If you have children—and even if you don’t—most of us are familiar with LEGO™ models. Hundreds (sometimes thousands) of similar bricks come with an instruction book that shows how to turn the individual pieces into a model: a house, a car, the Statue of Liberty, things like that.

Some children, having made the investment of time and effort to put the model together, want to preserve it that way forever. They are content to let it gather dust on a shelf. There’s nothing wrong with that.

But, creativity doesn’t come into play unless that model is deconstructed back into the individual bricks, freeing the builder to imagine and create thousands of different models from the same set of pieces.

Right now, our society is a little like a model that fell off the shelf and broke into pieces. We can view this as a disaster that we must fix by reassembling the original model, or we can view it as creative destruction and an opportunity to reimagine it as something new.
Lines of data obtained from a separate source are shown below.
(** ** Templates looked up by id *)

(** X29: when template ids are distinct, the id [create_template] returns
    for a name that is not blank is the id of a template [get_template]
    finds, under the stripped name.  If a template of that name was stored,
    the templates and the questions are unchanged, so the description and
    the creation time found are those of a stored template of that name and
    id, not the ones given, and only the AUTOINCREMENT sequence moves, to
    the id the ignored [INSERT] took; otherwise they are the stripped
    description and the time of the call, and the id is the one the sequence
    gives. *)
Theorem created_template_is_found (now : string) (name description : option string)
  (ts : Templates.template_store) :
  NoDup (map Templates.t_id (Templates.survey_templates ts)) ->
  Py.whitespace_only (Py.or_str name "") = false ->
  exists id ts' d c,
    Templates.create_template now name description ts = (ts', Ok id)
    /\ Templates.get_template id ts'
       = Some (id, Py.strip (Py.or_str name ""), d, c)
    /\ Templates.templates_seq ts'
       = next_rowid (Templates.templates_seq ts
                     :: map Templates.t_id (Templates.survey_templates ts))
    /\ Templates.template_questions ts' = Templates.template_questions ts
    /\ (In (Py.strip (Py.or_str name ""))
          (map Templates.t_name (Templates.survey_templates ts)) ->
        Templates.survey_templates ts' = Templates.survey_templates ts
        /\ exists t, In t (Templates.survey_templates ts)
                     /\ Templates.t_id t = id
                     /\ Templates.t_name t = Py.strip (Py.or_str name "")
                     /\ Templates.t_description t = d
                     /\ Templates.t_created_at t = c)
    /\ (~ In (Py.strip (Py.or_str name ""))
            (map Templates.t_name (Templates.survey_templates ts)) ->
        d = Some (Py.strip (Py.or_str description "")) /\ c = now
        /\ id = Templates.templates_seq ts').
Proof.
  intros Hids Hname.
  set (n := Py.strip (Py.or_str name "")).
  assert (Hn : n <> "").
  { intros E. apply strip_empty_iff in E. congruence. }
  assert (Hfound : forall ts1 t,
             NoDup (map Templates.t_id (Templates.survey_templates ts1)) ->
             In t (Templates.survey_templates ts1) ->
             Templates.get_template (Templates.t_id t) ts1
             = Some (Templates.t_id t, Templates.t_name t,
                     Templates.t_description t, Templates.t_created_at t)).
  { intros ts1 t Hnd Ht. unfold Templates.get_template.
    destruct (filter (fun x => Templates.t_id x =? Templates.t_id t)
                (Templates.survey_templates ts1)) as [|x rest] eqn:E.
    - assert (Hin : In t (filter (fun x => Templates.t_id x =? Templates.t_id t)
                            (Templates.survey_templates ts1)))
        by (apply filter_In; split; [exact Ht | apply Z.eqb_refl]).
      now rewrite E in Hin.
    - assert (Hx : In x (filter (fun x => Templates.t_id x =? Templates.t_id t)
                           (Templates.survey_templates ts1)))
        by (rewrite E; now left).
      apply filter_In in Hx as [Hx Ex]. apply Z.eqb_eq in Ex.
      assert (x = t)
        by now apply (same_key_same_row Templates.t_id (Templates.survey_templates ts1)).
      subst x. reflexivity. }
  destruct (existsb (fun t => String.eqb (Templates.t_name t) n)
              (Templates.survey_templates ts)) eqn:Ex.
  - destruct (filter_head_match _ _ Ex) as (row & rest & Efilter & Hrow & Prow).
    apply String.eqb_eq in Prow.
    rewrite (create_template_found n ts row rest now name description Hn Efilter
               eq_refl).
    eexists (Templates.t_id row), _, (Templates.t_description row),
      (Templates.t_created_at row).
    split; [reflexivity|].
    cbn [Templates.survey_templates Templates.template_questions
           Templates.templates_seq].
    split; [rewrite Hfound; [now rewrite Prow | exact Hids | exact Hrow]|].
    split; [reflexivity|]. split; [reflexivity|]. split.
    + intros _. split; [reflexivity|]. exists row. now repeat split.
    + intros Hno. exfalso. apply Hno. rewrite <- Prow. now apply in_map.
  - rewrite (create_template_stores n ts now name description Hn Ex eq_refl).
    set (id := next_rowid (Templates.templates_seq ts
                           :: map Templates.t_id (Templates.survey_templates ts))).
    set (new := {| Templates.t_id := id;
                   Templates.t_name := n;
                   Templates.t_description :=
                     Some (Py.strip (Py.or_str description ""));
                   Templates.t_created_at := now |}).
    eexists id, _, _, _. split; [reflexivity|].
    cbn [Templates.survey_templates Templates.template_questions
           Templates.templates_seq].
    split; [|split; [reflexivity|split; [reflexivity|split]]].
    + apply (Hfound _ new).
      * cbn [Templates.survey_templates]. rewrite map_app. cbn [map].
        apply NoDup_append_fresh; [exact Hids|]. cbn [Templates.t_id new].
        intros Hin. apply (next_rowid_fresh
                             (Templates.templates_seq ts
                              :: map Templates.t_id (Templates.survey_templates ts))).
        now right.
      * cbn [Templates.survey_templates]. apply in_or_app. right. now left.
    + intros Hin. exfalso. apply name_stored_iff in Hin. congruence.
    + intros _. now repeat split.
Qed.
(** * Stencil: global-style cache, style-import linker, field rewriter

    A shallow embedding of
    - [src/compiler/style/global-styles.ts] (the incremental global-style
      cache and its import-graph walk),
    - [src/compiler/transformers/style-imports.ts] (the style-import linker),
    - the constructor rewriting exercised by
      [src/compiler/transformers/test/convert-decorators.spec.ts].

    JavaScript arrays are lists, [Map<string, string[]>] is a
    [gmap string (list string)], [string | null] is [option string].
    Promises are run to completion in the order in which they are created. *)

From stdpp Require Import base option list strings gmap sets.

(** ** JavaScript array helpers *)

(** [arr.includes(x)] on an array of strings. *)
Definition includes (arr : list string) (x : string) : bool :=
  bool_decide (x ∈ arr).

(** [arr.some(f)]. *)
Definition some {A} (f : A → bool) (arr : list A) : bool := existsb f arr.

(** [arr.push(x)]. *)
Definition push {A} (arr : list A) (x : A) : list A := arr ++ [x].

(** JavaScript truthiness of a [string | null] value: [null] and the empty
    string are falsy, every other string is truthy. *)
Definition truthy (v : option string) : bool :=
  match v with
  | None => false
  | Some s => negb (bool_decide (s = ""))
  end.

(** ** The import-graph walk of [global-styles.ts] *)

Module GlobalStyles.

(** State threaded through one top-level walk: the shared [noLoop] array
    (called [checkedFiles] in [hasChangedImportContent]) and the log of
    [compilerCtx.fs.readFile] calls. *)
Record Walk := mkWalk {
  noLoop : list string;
  fsReads : list string;
}.

Definition pushNoLoop (filePath : string) (w : Walk) : Walk :=
  {| noLoop := push (noLoop w) filePath; fsReads := fsReads w |}.

Definition logRead (filePath : string) (w : Walk) : Walk :=
  {| noLoop := noLoop w; fsReads := push (fsReads w) filePath |}.

Section Walk.
(** [getCssImports] (from [./css-imports], an external collaborator):
    the resolved [filePath]s of the imports found in [content]. *)
Variable getCssImports : string → string → list string.
(** The file system: a finite map from path to content; [readFile]
    throws on a path that is not in the map. *)
Variable fs : gmap string string.
(** [buildCtx.filesChanged]. *)
Variable filesChanged : list string.

(** [buildCtx.filesChanged.some(changed => cssImports.some(c => c.filePath === changed))] *)
Definition isChangedImport (cssImports : list string) : bool :=
  some (λ changedFilePath,
          some (λ c, bool_decide (c = changedFilePath)) cssImports)
       filesChanged.

(** The "keep digging" block: [Promise.all(cssImports.map(async ...))].
    A read that throws is caught and contributes [false]. The callbacks are
    run one after the other, in array order, each to completion; they share
    the visited array, and the results are collected in array order. *)
Fixpoint keepDigging (rec : string → string → Walk → option (bool * Walk))
    (cssImports : list string) (w : Walk) : option (list bool * Walk) :=
  match cssImports with
  | [] => Some ([], w)
  | filePath :: rest =>
      let w1 := logRead filePath w in
      match fs !! filePath with
      | None =>
          '(results, w2) ← keepDigging rec rest w1;
          Some (false :: results, w2)
      | Some content =>
          '(r, w2) ← rec filePath content w1;
          '(results, w3) ← keepDigging rec rest w2;
          Some (r :: results, w3)
      end
  end.

Definition hasChangedImportContent
    (rec : string → string → Walk → option (bool * Walk))
    (filePath content : string) (checkedFiles : Walk) : option (bool * Walk) :=
  let cssImports := getCssImports filePath content in
  if bool_decide (length cssImports = 0) then Some (false, checkedFiles)
  else if isChangedImport cssImports then Some (true, checkedFiles)
  else
    '(results, w) ← keepDigging rec cssImports checkedFiles;
    Some (bool_decide (true ∈ results), w).

(** [fuel] bounds the depth of the recursion; [None] means it ran out. *)
Fixpoint hasChangedImportFile (fuel : nat) (filePath content : string)
    (w : Walk) : option (bool * Walk) :=
  match fuel with
  | 0 => None
  | S fuel' =>
      if includes (noLoop w) filePath then Some (false, w)
      else
        hasChangedImportContent (hasChangedImportFile fuel')
          filePath content (pushNoLoop filePath w)
  end.

(** *** Notions used to state what the walk achieves *)

(** Number of readable files that have not been pushed yet. *)
Definition unvisited (w : Walk) : nat :=
  size (dom fs ∖ (list_to_set (noLoop w) : gset string)).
Innovation takes time and energy, so I am imagining how this sounds to you. To people who are juggling all their roles at once, without the familiar boundaries of home, office, and clinic. To people who have made a phenomenal effort over five months. You may be asking, “How do we sustain this?”

The answer is we don’t. We can’t. You need some time off. Take a break, take a vacation, keep your evenings and weekends work-free. Give yourself permission to read that book, knit that scarf, build that deck, go for a walk or take a nap. I’m not just saying this, I’m taking a break next week. We all need to. Our first obligation to our work is to keep ourselves physically and mentally healthy. I’m sure you don’t hear that enough. Please hear it now because we have many challenges still ahead of us.

Even though the pandemic is not over, we can see the level of disruption that has occurred. We can see things where we gave our best effort under pressure, but that still need improvement. I recently had an example of this pointed out. As we began to bring patients back in for surgery, we needed to ensure they were tested for COVID-19, right? So a checkbox was added to Epic to indicate that testing had been ordered. Like so many things in this pandemic, however, answering one question was not enough. In fact, answering one raised two more questions: Who is responsible for the testing? Was the test negative or positive? There are so many things we don’t know, and it requires us to continue to learn, adapt, and improve.

This is also true when we try to reimagine a better post-COVID world.

  • Our jobs in clinical care, research, and education will not be the same—telemedicine, hybrid of in-person and virtual care, and data-driven clinical diagnosis and decision. How can we position ourselves for a new or different work life? What do we need for personal development and growth?
  • In the past few months, our ideas about what services are “essential” have changed. How will that be reflected in our values? Our lifestyles? Our economy?
  • The financial models of healthcare we have been using are no longer applicable or sustainable. What can we do to move toward patient-centric and just healthcare, and more human conditions for caregivers? How can we leverage these changes to improve health equity and access.

These are questions to be answered personally, as a medical school, and as a society. Now that we know that we can’t always even imagine what the future will hold, our old standbys—planning and assessment—will need to be augmented by improvisation and adaptation.

Unexpected events in the future are a given. So, too, is our ability to find vitality in disruption, defiance in crisis, and confidence in academic medicine and in each other.